── Source material ──
(** * Specifications *)

Lemma set_desc_ok i f e s :
  (i < length (v_desc (k_vdisk s)))%nat →
  set_desc i f e s = Ret tt e (set_k_vdisk (set_v_desc (alter f i (v_desc (k_vdisk s))) (k_vdisk s)) s).
Proof. intros [d Hd]%lookup_lt_is_Some_2. unfold set_desc, modify_disk. mstep. by rewrite Hd. Qed.

Lemma set_info_ok i f e s :
  (i < length (v_info (k_vdisk s)))%nat →
  set_info i f e s = Ret tt e (set_k_vdisk (set_v_info (alter f i (v_info (k_vdisk s))) (k_vdisk s)) s).
Proof. intros [d Hd]%lookup_lt_is_Some_2. unfold set_info, modify_disk. mstep. by rewrite Hd. Qed.

Lemma set_op_ok i r e s :
  (i < length (v_ops (k_vdisk s)))%nat →
  set_op i r e s = Ret tt e (set_k_vdisk (set_v_ops (<[i := r]> (v_ops (k_vdisk s))) (k_vdisk s)) s).
Proof. intros [d Hd]%lookup_lt_is_Some_2. unfold set_op, modify_disk. mstep. by rewrite Hd. Qed.

(** The queue after a request has been formatted in descriptors 0, 1 and 2. *)
Definition formatted (b : nat) (w : bool) (sector : Z) (v : vdisk) : vdisk :=
  set_v_ops (<[0%nat := mkreq (if w then VIRTIO_BLK_T_OUT else VIRTIO_BLK_T_IN) 0 sector]> (v_ops v))
  (set_v_info (alter (set_i_status 0xff) 0%nat (v_info v))
  (set_v_desc (<[2%nat := mkdesc (DA_status 0) 1 VRING_DESC_F_WRITE 0]>
    (<[1%nat := mkdesc (DA_data b) BSIZE
        (Z.lor (if w then 0 else VRING_DESC_F_WRITE) VRING_DESC_F_NEXT) 2]>
    (<[0%nat := mkdesc (DA_op 0) 16 VRING_DESC_F_NEXT 1]> (v_desc v)))) v)).

Lemma alter_const {A} (x : A) (l : list A) i : alter (λ _, x) i l = <[i := x]> l.
Proof.
  revert i. induction l as [|y l IH]; intros [|i]; cbn; try done. f_equal. apply IH.
Qed.

Lemma format_ok b w sector e s :
  length (v_desc (k_vdisk s)) = NUM → length (v_info (k_vdisk s)) = NUM →
  length (v_ops (k_vdisk s)) = NUM →
  format_request b w sector 0 1 2 e s = Ret tt e (set_k_vdisk (formatted b w sector (k_vdisk s)) s).
Proof.
  intros H1 H4 H5. unfold NUM in *. unfold format_request.
  mrun (set_op_ok 0 (mkreq (if w then VIRTIO_BLK_T_OUT else VIRTIO_BLK_T_IN) 0 sector) e s ltac:(lia)).
  do 2 (erewrite bind_Ret; [|apply set_desc_ok; kproj; krec; rewrite ?length_alter; lia]).
  erewrite bind_Ret; [|apply set_info_ok; kproj; krec; lia].
  rewrite set_desc_ok by (kproj; krec; rewrite !length_alter; lia).
  kproj. krec. rewrite !alter_const. unfold formatted. krec. done.
Qed.

Lemma mark_used k m :
  <[k := 0]> (replicate k 0 ++ replicate (S m) 1) = replicate (S k) 0 ++ replicate m 1.
Proof.
  rewrite insert_app_r_alt by (by rewrite length_replicate).
  by rewrite length_replicate, Nat.sub_diag, (replicate_S_end k (0 : Z)), <-app_assoc.
Qed.
(** After [n] turns of the loop the first [n] buffers are linked, the last
    one first. *)
Record binit_inv (t : thread) (L : list lockid) (s0 : kstate) (n : nat) (s : kstate) : Prop := {
  bv_ctx : ctx t L (k_core s);
  bv_lru : lru (k_bcache s) (reverse (seq 0 n));
  bv_bufs : bufs s = bufs s0;
  bv_slocks : ∀ i, (i < n)%nat → sll_locked (slock_of s (SL_buf i)) = 0;
  bv_inodes : ∀ i, slock_of s (SL_inode i) = slock_of s0 (SL_inode i);
  bv_rest : ∃ c, set_k_core c (set_k_bcache (k_bcache s0) (set_k_slocks (k_slocks s0) s)) = s0
}.

Lemma binit_turn t L s0 n e s :
  binit_inv t L s0 n s → (n < length (bufs s0))%nat → (∀ sl, L_sleep sl ∉ L) →
  ∃ s', (link_front n ;;; initsleeplock (SL_buf n) "buffer" ;;; link_back_pointers n ;;; ret (@None unit)) e s =
    Ret None e s' ∧ binit_inv t L s0 (S n) s'.
Proof.
  intros [V1 [V2 V2'] V3 V4 V6 V5] Hn HL.
  destruct (dseg_next _ _ _ _ V2) as (x & Hx & Hin). destruct (dseg_valid _ _ _ _ V2) as [_ Vp].
  assert (Hb : is_Some (bc_buf (k_bcache s) !! n)).
  { apply lookup_lt_is_Some. rewrite <-V3 in Hn. unfold bufs in Hn. by rewrite length_fmap in Hn. }
  assert (Hnin : n ∉ reverse (seq 0 n)) by (rewrite elem_of_reverse, elem_of_seq; lia).
  assert (Hxn : x ≠ Some n).
  { intros ->. apply elem_of_app in Hin as [Hin|Hin%list_elem_of_singleton]; [|done].
    apply list_elem_of_fmap in Hin as (? & [= <-] & ?). done. }
  pose proof (dseg_push n (k_bcache s) _ x V2 V2' Hnin Hb Hx) as Hpush. destruct Hb as [b Hb].
  mrun (link_front_ok n x b e s Hx Hb).
  destruct (initsleeplock_ok t L (SL_buf n) "buffer" e
    (set_k_bcache (put_prev (Some n) None (put_next (Some n) x (k_bcache s))) s)) as (c & Hr & Hc); [done|done|].
  mrun Hr. erewrite bind_Ret.
  2: { apply (link_back_ok n x); unfold upd_slock; kproj.
    - rewrite bnext_put_prev, bnext_put_next, decide_False by (done || (cbn; rewrite Hb; eauto)). done.
    - rewrite bprev_put_prev, decide_False, bprev_put_next by (done || rewrite bprev_put_next; cbn; rewrite Hb; eauto).
      by apply Vp. }
  eexists. split; [reflexivity|]. split.
  - done.
  - unfold upd_slock. kproj. rewrite seq_S, reverse_snoc. split; [done|]. constructor; done.
  - rewrite <-V3. unfold bufs, upd_slock. kproj. by rewrite strip_put_next, !strip_put_prev, strip_put_next.
  - intros i Hi. change (sll_locked (slock_of (upd_slock (SL_buf n) (λ _, mksleep 0 "buffer" 0) s) (SL_buf i)) = 0).
    rewrite slock_of_upd. case_decide; [done|]. apply V4. assert (i ≠ n) by congruence. lia.
  - intros i. rewrite <-V6.
    change (slock_of (upd_slock (SL_buf n) (λ _, mksleep 0 "buffer" 0) s) (SL_inode i) = slock_of s (SL_inode i)).
    by rewrite slock_of_upd, decide_False.
  - destruct V5 as [c0 V5]. exists c0. rewrite <-V5 at 3. unfold upd_slock. kstate_eq.
Qed.

Lemma binit_ok t L e s :
  ctx t L (k_core s) → L_bcache ∉ L → (∀ sl, L_sleep sl ∉ L) → bufs s = replicate nbuf zero_buf →
  ∃ s', binit e s = Ret tt e s' ∧ ctx t L (k_core s') ∧
    lru (k_bcache s') (reverse (seq 0 nbuf)) ∧ bufs s' = replicate nbuf zero_buf ∧
    (∀ i, (i < nbuf)%nat → sll_locked (slock_of s' (SL_buf i)) = 0) ∧
    (∀ i, slock_of s' (SL_inode i) = slock_of s (SL_inode i)) ∧
    ∃ c, set_k_core c (set_k_bcache (k_bcache s) (set_k_slocks (k_slocks s) s')) = s.
Proof.
  intros Hc HL HL' Hz. unfold binit, initlock, modify_core. mstep.
  pose proof (initlock_ctx t L L_bcache "bcache" (k_core s) Hc HL) as Hc'.
  set (c0 := upd_lock _ _ (k_core s)) in *.
  erewrite bind_Ret; [|apply set_prev_ok; done]. erewrite bind_Ret; [|apply set_next_ok; done]. kproj.
  match goal with |- context [bind (for_in _ ?body) _ _ ?S] =>
    destruct (for_seq_all body (λ n e' s', e' = e ∧ binit_inv t L s n s') 0 nbuf e S)
      as (e' & s' & Hr & -> & [V1 V2 V3 V4 V6 V5]) end.
  - intros i e1 s1 Hi [-> Hinv]. destruct (binit_turn t L s i e s1) as (s2 & Hr & Hinv2);
      [done|rewrite Hz, length_replicate; lia|done|]. exists e, s2. done.
  - split; [done|]. split.
    + done.
    + split; [done|constructor].
    + unfold bufs. kproj. by rewrite strip_put_next, strip_put_prev.
    + lia.
    + done.
    + exists (k_core s). clear. destruct s. done.
  - rewrite (bind_Ret _ _ _ _ _ _ _ Hr). exists s'. rewrite V3, Hz in *. done.
Qed.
───
§ Directions for this task: Print, exactly as written, the first line of the records above and each line after it until the line with "(Z.lor (if w", which is printed too.

§ Solution to the problem:
(** * Specifications *)

Lemma set_desc_ok i f e s :
  (i < length (v_desc (k_vdisk s)))%nat →
  set_desc i f e s = Ret tt e (set_k_vdisk (set_v_desc (alter f i (v_desc (k_vdisk s))) (k_vdisk s)) s).
Proof. intros [d Hd]%lookup_lt_is_Some_2. unfold set_desc, modify_disk. mstep. by rewrite Hd. Qed.

Lemma set_info_ok i f e s :
  (i < length (v_info (k_vdisk s)))%nat →
  set_info i f e s = Ret tt e (set_k_vdisk (set_v_info (alter f i (v_info (k_vdisk s))) (k_vdisk s)) s).
Proof. intros [d Hd]%lookup_lt_is_Some_2. unfold set_info, modify_disk. mstep. by rewrite Hd. Qed.

Lemma set_op_ok i r e s :
  (i < length (v_ops (k_vdisk s)))%nat →
  set_op i r e s = Ret tt e (set_k_vdisk (set_v_ops (<[i := r]> (v_ops (k_vdisk s))) (k_vdisk s)) s).
Proof. intros [d Hd]%lookup_lt_is_Some_2. unfold set_op, modify_disk. mstep. by rewrite Hd. Qed.

(** The queue after a request has been formatted in descriptors 0, 1 and 2. *)
Definition formatted (b : nat) (w : bool) (sector : Z) (v : vdisk) : vdisk :=
  set_v_ops (<[0%nat := mkreq (if w then VIRTIO_BLK_T_OUT else VIRTIO_BLK_T_IN) 0 sector]> (v_ops v))
  (set_v_info (alter (set_i_status 0xff) 0%nat (v_info v))
  (set_v_desc (<[2%nat := mkdesc (DA_status 0) 1 VRING_DESC_F_WRITE 0]>
    (<[1%nat := mkdesc (DA_data b) BSIZE
        (Z.lor (if w then 0 else VRING_DESC_F_WRITE) VRING_DESC_F_NEXT) 2]>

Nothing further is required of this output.